Recorded data
(* ===== verification/DwarfEhTheorems.v ===== *)
(** * What the readers of the exception tables promise

    LEB128 numbers up to the width the shift of [read_leb128] has, the round
    trip with their encoding, and the search of the call-site table: what it
    finds in a sorted table, and how far it reads. *)
From Stdlib Require Import Sorted.
From S2P Require Import Prelude DwarfEh.

(** ** Encoding *)

(** The bytes of a number given by its base-128 digits, the lowest first. *)
Fixpoint leb_bytes (ds : list Z) : list Z :=
  match ds with
  | [] => []
  | [d] => [d]
  | d :: ds => (d + 128) :: leb_bytes ds
  end.

Definition leb_value (ds : list Z) : Z := fold_right (fun d v => d + 128 * v) 0 ds.

Definition leb_digit (d : Z) : Prop := 0 <= d < 128.

(** At most [n + 1] digits *)
Fixpoint uleb_digits (n : nat) (v : Z) : list Z :=
  match n with
  | O => [v mod 128]
  | S n => if v <? 128 then [v] else v mod 128 :: uleb_digits n (v / 128)
  end.

Fixpoint sleb_digits (n : nat) (v : Z) : list Z :=
  match n with
  | O => [v mod 128]
  | S n => if (-64 <=? v) && (v <? 64) then [v mod 128]
           else v mod 128 :: sleb_digits n (v / 128)
  end.

Definition encode_uleb128 (v : Z) : list Z := leb_bytes (uleb_digits 4 v).
Definition encode_sleb128 (v : Z) : list Z := leb_bytes (sleb_digits 3 v).

(** ** Arithmetic *)
Lemma signed_small w v : 0 < w -> - 2 ^ (w - 1) <= v < 2 ^ (w - 1) -> signed w v = v.
Proof.
  intros Hw Hv. unfold signed. assert (2 ^ w = 2 * 2 ^ (w - 1)) as Hp.
  { rewrite <- Z.pow_succ_r by lia. f_equal. lia. }
  destruct (Z.neg_nonneg_cases v).
  - rewrite <- (Z.mod_add v 1), Z.mod_small by lia.
    destruct (Z.ltb_spec (v + 1 * 2 ^ w) (2 ^ (w - 1))); lia.
  - rewrite Z.mod_small by lia. destruct (Z.ltb_spec v (2 ^ (w - 1))); lia.
Qed.

(** Digits below bit 28 do not disturb the sign. *)
Lemma signed_add_low (k : nat) d v : (k <= 3)%nat -> leb_digit d ->
  signed 32 (Z.shiftl d (7 * Z.of_nat k)) + signed 32 (2 ^ (7 * Z.of_nat (S k)) * v)
  = signed 32 (2 ^ (7 * Z.of_nat k) * (d + 128 * v)).
Proof.
  intros Hk Hd. unfold leb_digit in Hd. rewrite Z.shiftl_mul_pow2 by lia. unfold signed.
  change (2 ^ 32) with 4294967296. change (2 ^ (32 - 1)) with 2147483648.
  destruct k as [|[|[|[|k]]]]; [| | | |lia]; cbn;
    repeat match goal with |- context [?x <? ?y] => destruct (Z.ltb_spec x y) end;
    Z.div_mod_to_equations; lia.
Qed.

Lemma leb_bytes_length ds : length (leb_bytes ds) = length ds.
Proof. induction ds as [|d [|d' ds] IH]; [done|done|]. cbn [leb_bytes length] in *. by rewrite IH. Qed.
Lemma upcast_answer_loop a n f target p bs rest :
  Forall (fun b => forall p, object_ok b.1 p -> upcast_answer b.1 target p (__do_upcast b.1 target p)) bs ->
  object_ok (TypeInfo a n (VmiClass f (rest ++ bs))) p ->
  match upcast_loop target bs p with
  | Ok true q => exists b ofl p' u, (b, ofl) ∈ bs /\ base_at ofl p = Some p' /\ subobject b p' u q /\ ti_addr u = target
  | Ok false q => q = p /\ forall b ofl p' u q', (b, ofl) ∈ bs -> base_at ofl p = Some p' ->
                    subobject b p' u q' -> ti_addr u <> target
  | _ => False
  end.
Proof.
  intros Hbs. revert rest. induction Hbs as [|[b ofl] bs Hb _ IH]; intros rest Hok.
  { split; [done|]. by intros ????? ?%elem_of_nil. }
  pose proof (Hok _ _ (sub_whole _ _)) as [_ Hr]. cbn in Hr. rewrite Forall_forall in Hr.
  destruct (Hr (b, ofl)) as [p' Hp']; [apply elem_of_app; right; apply elem_of_cons; by left|]. cbn in Hp'.
  assert (object_ok b p') as Hokb.
  { eapply (object_ok_base a n f); [exact Hok | apply elem_of_app; right; apply elem_of_cons; by left | done]. }
  specialize (Hb p' Hokb). cbn [fst] in Hb. cbn [upcast_loop]. rewrite (bind_Ok _ _ _ p p) by done.
  rewrite (bind_Ok _ _ _ p' p) by (by apply base_address_ok).
  set (m := if ti_addr b =? target then mret true else __do_upcast b target).
  assert (upcast_answer b target p' (m p')) as Ha.
  { unfold m. destruct (Z.eqb_spec (ti_addr b) target); [|done]. exists b. by split; [constructor|]. }
  unfold with_local. unfold mbind at 1, comp_bind at 1.
  destruct (m p') as [[] q| | |]; cbn in Ha; try done.
  - destruct Ha as (u & Hu & Ht). cbn. exists b, ofl, p', u. split_and!; try done. apply elem_of_cons. by left.
  - destruct Ha as [-> Ha]. specialize (IH (rest ++ [(b, ofl)])).
    rewrite <- (assoc_L (++)) in IH. specialize (IH Hok).
    destruct (upcast_loop target bs p) as [[] q| | |]; try done.
    + destruct IH as (b' & o' & p'' & u & Hin & H1 & H2 & H3). exists b', o', p'', u.
      split_and!; try done. apply elem_of_cons. by right.
    + destruct IH as [-> IH]. split; [done|]. intros b' o' p'' u q' [[= -> ->]|Hin]%elem_of_cons H1 H2.
      * rewrite Hp' in H1. injection H1 as <-. by eapply Ha.
      * by eapply IH.
Qed.
Lemma balance_collect e p σ : balance e (collect p σ) = balance e σ.
Proof.
  unfold collect. destruct (live σ !! p) as [[|th h d|]|] eqn:Hp; try done. case_match; [|done].
  unfold balance, has_object. cbn [log live]. rewrite destructions_cons, destructions_app, destructions_event. cbn.
  destruct (decide (p = e)) as [->|Hne].
  - rewrite lookup_delete_eq, Hp. destruct d; lia.
  - by rewrite lookup_delete_ne.
Qed.

Lemma balance_kind e p th h th' h' d σ :
  live σ !! p = Some (Primary th h d) -> balance e (set_kind p (Primary th' h' d) σ) = balance e σ.
Proof.
  intros Hp. unfold balance, has_object. cbn. destruct (decide (p = e)) as [->|Hne].
  - by rewrite lookup_insert_eq, Hp.
  - by rewrite lookup_insert_ne.
Qed.

Lemma balance_note e b σ : balance e (note (Released b) σ) = balance e σ.
Proof. unfold balance, note, has_object. cbn [log live]. by rewrite destructions_cons. Qed.

(** Forgetting or adding something that has no object *)
Lemma balance_forget e b σ :
  (forall th h d, live σ !! b <> Some (Primary th h d)) -> balance e (forget b σ) = balance e σ.
Proof.
  intros Hb. unfold balance, has_object. cbn [log live set_kind forget]. destruct (decide (b = e)) as [->|Hne].
  - rewrite lookup_delete_eq. destruct (live σ !! e) as [[|th h d|]|]; try done. by destruct (Hb th h d).
  - by rewrite lookup_delete_ne.
Qed.

Lemma balance_new e b k σ :
  (forall th h d, live σ !! b <> Some (Primary th h d)) ->
  balance e (set_kind b k σ)
  = (balance e σ + match k with Primary _ _ (Fn _) => if decide (b = e) then 1 else 0 | _ => 0 end)%nat.
Proof.
  intros Hb. unfold balance, has_object. cbn [log live set_kind forget]. destruct (decide (b = e)) as [->|Hne].
  - rewrite lookup_insert_eq.
    assert (match live σ !! e with Some (Primary _ _ (Fn _)) => 1 | _ => 0 end = 0)%nat as ->.
    { destruct (live σ !! e) as [[|th h d|]|]; try done. by destruct (Hb th h d). }
    destruct k as [|? ? []|]; rewrite ?decide_True by done; lia.
  - rewrite lookup_insert_ne by done. destruct k as [|? ? []|]; rewrite ?decide_False by done; lia.
Qed.

Lemma balance_let_go e b σ : balance e (let_go b σ) = balance e σ.
Proof.
  unfold let_go. destruct (live σ !! b) as [[|th h d|t p]|] eqn:Hb; try done.
  - rewrite balance_collect. by eapply balance_kind.
  - rewrite balance_note, balance_collect. apply balance_forget. congruence.
Qed.

Lemma balance_next e c r σ :
  legal c σ -> answers c r σ -> balance e (next c r σ) = (balance e σ + if throws_object e c then 1 else 0)%nat.
Proof.
  intros Hl Ha. rewrite (Nat.add_comm (balance e σ)).
  destruct c as [t n|t b|t b ti d|t p|t b|t|t|t|p|t p|t]; cbn [legal answers next throws_object] in *.
  - destruct Ha as (b & -> & Hb). rewrite balance_new by (intros; congruence). lia.
  - rewrite balance_note. apply balance_forget. intros. destruct Hl as [_ Hl]. congruence.
  - destruct Hl as (_ & Hb & _). change (balance e (set_stack ?t ?st ?σ')) with (balance e σ').
    rewrite balance_new by (intros; congruence). destruct d; try lia.
    rewrite (bool_decide_decide (b = e)). case_decide; lia.
  - destruct Ha as (b & -> & Hb). change (balance e (set_stack ?t ?st ?σ')) with (balance e σ').
    rewrite balance_new by (intros; congruence). lia.
  - done.
  - destruct (end_handler (stack_of t σ)) as [[b st]|]; [|done]. case_decide; [done|].
    rewrite balance_let_go. done.
  - by destruct (current (stack_of t σ)).
  - destruct (current (stack_of t σ)) as [b|]; [|done]. unfold add_handle.
    destruct (live σ !! primary_of (live σ) b) as [[|th h d|]|] eqn:Hp; try done. by eapply balance_kind.
  - unfold add_handle. destruct (live σ !! p) as [[|th h d|]|] eqn:Hp; try done. by eapply balance_kind.
  - unfold drop_handle. destruct (live σ !! p) as [[|th h d|]|] eqn:Hp; try done.
    rewrite balance_collect. by eapply balance_kind.
  - done.
Qed.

→ **ABOUT THIS TASK**
Go through the records from the first line and copy each one exactly, ending after the line that contains "trip with their". Give nothing else.

→ **SOLUTION**
(* ===== verification/DwarfEhTheorems.v ===== *)
(** * What the readers of the exception tables promise

    LEB128 numbers up to the width the shift of [read_leb128] has, the round
    trip with their encoding, and the search of the call-site table: what it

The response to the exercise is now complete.